I'm crying as I write because these past few weeks have reminded me of where he is from a public school grade level standpoint. He's on the same level as his newly turned four year old brother. With so many milestones that have passed us by in his life I've seen this, his brother and his younger sister even, reaching them before him at times and I get very blue at the thought of it. Perhaps it's not good to want life to be a little easier on my kid, but I do. I just want one thing to come very easily for him. I want him to be the star of something, ya know? 

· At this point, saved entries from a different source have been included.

(* ===== verification/Text.v ===== *)
(** * The text of a heap dump

    [GC_Manager::dump_heap] writes to a [std::ostream] with its default flags:
    [size_t] in decimal, pointers as libstdc++ does, in hexadecimal with its
    base, a [double] with six significant digits ([%g]).  A reader recovers the
    dump from the text. *)

From Stdlib Require Import Floats.SpecFloat Ascii.
From S2P Require Import Prelude Words Memory OrdMap Chunk Manager Heap Scanner Scenario Mark.
From S2P Require Import Finalize WeakRefs Sweep Threads Collect CollectSpec Diagnostics.
#[local] Open Scope string_scope.
#[local] Open Scope Z_scope.

(** ** Numbers *)

Definition digit_char (d : Z) : ascii := ascii_of_N (Z.to_N (if d <? 10 then 48 + d else 87 + d)).

Definition char_digit (c : ascii) : option Z :=
  let n := Z.of_N (N_of_ascii c) in
  if (48 <=? n) && (n <? 58) then Some (n - 48)
  else if (97 <=? n) && (n <? 103) then Some (n - 87)
  else None.

(** The digits of [n] in base [b] in front of [acc]. *)
Fixpoint put_digits (b : Z) (fuel : nat) (n : Z) (acc : string) : string :=
  match fuel with
  | O => acc
  | S fuel' =>
      let acc' := String (digit_char (n mod b)) acc in
      if n <? b then acc' else put_digits b fuel' (n / b) acc'
  end.

Definition digits_fuel (n : Z) : nat := S (Z.to_nat (Z.log2 n)).

Definition put_number (b n : Z) (acc : string) : string := put_digits b (digits_fuel n) n acc.

Definition put_dec (n : Z) (acc : string) : string := put_number 10 n acc.

(** [operator<<(const void* )]: no base in front of zero. *)
Definition put_pointer (p : Z) (acc : string) : string :=
  if p =? 0 then String "0" acc else "0x" +:+ put_number 16 p acc.

(** ** Doubles *)

Fixpoint put_zeros (n : nat) (acc : string) : string :=
  match n with O => acc | S n' => String "0" (put_zeros n' acc) end.

(** Without its trailing zeros, as a fraction after the point. *)
Fixpoint strip_zeros (s : string) : string :=
  match s with
  | "" => ""
  | String c s' =>
      match strip_zeros s' with
      | "" => if Ascii.eqb c "0" then "" else String c ""
      | t => String c t
      end
  end.

Definition with_fraction (whole fraction : string) : string :=
  match strip_zeros fraction with "" => whole | f => whole +:+ "." +:+ f end.

(** [10 ^ x <= n / d < 10 ^ (x + 1)]. *)
Fixpoint decimal_exponent_up (fuel : nat) (n d x : Z) : Z :=
  match fuel with
  | O => x
  | S fuel' => if n <? 10 * d then x else decimal_exponent_up fuel' n (10 * d) (x + 1)
  end.

Fixpoint decimal_exponent_down (fuel : nat) (n d x : Z) : Z :=
  match fuel with
  | O => x
  | S fuel' => if d <=? n then x else decimal_exponent_down fuel' (10 * n) d (x - 1)
  end.

Definition decimal_exponent (n d : Z) : Z :=
  if d <=? n then decimal_exponent_up (digits_fuel (n / d)) n d 0
  else decimal_exponent_down (digits_fuel (d / n)) n d 0.

(** [n / d] to the nearest integer, ties to even. *)
Definition round_half_even (n d : Z) : Z :=
  let q := n / d in
  let r := n mod d in
  if (2 * r <? d) || ((2 * r =? d) && Z.even q) then q else q + 1.

(** Six significant digits [D] and the exponent [x] of the first one. *)
Definition six_digits (n d : Z) : Z * Z :=
  let x := decimal_exponent n d in
  let D := if x <=? 5 then round_half_even (n * 10 ^ (5 - x)) d else round_half_even n (d * 10 ^ (x - 5)) in
  if D =? 10 ^ 6 then (10 ^ 5, x + 1) else (D, x).

Definition put_exponent (x : Z) : string :=
  (if x <? 0 then "e-" else "e+") +:+ (if Z.abs x <? 10 then String "0" (put_dec (Z.abs x) "") else put_dec (Z.abs x) "").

Last year he played basketball and well, he needs to practice. But there was one game, I will never forget. He got the ball and was running (and not dribbling) down the court to the wrong goal but he had the most amazing smile plastered on his face and he was happy. He looked free. I want to see that more often...and I do here at home. I see it when he makes some backyard discovery that intrigues him. I see it when he's upside down hanging from a tree or when he's running full force, barefoot across the farm. I see how proud he is when he knows a detail about sharks or dinosaurs that his big brothers didn't know. I get to see him more.
That's hard...but it's also really really wonderful, too.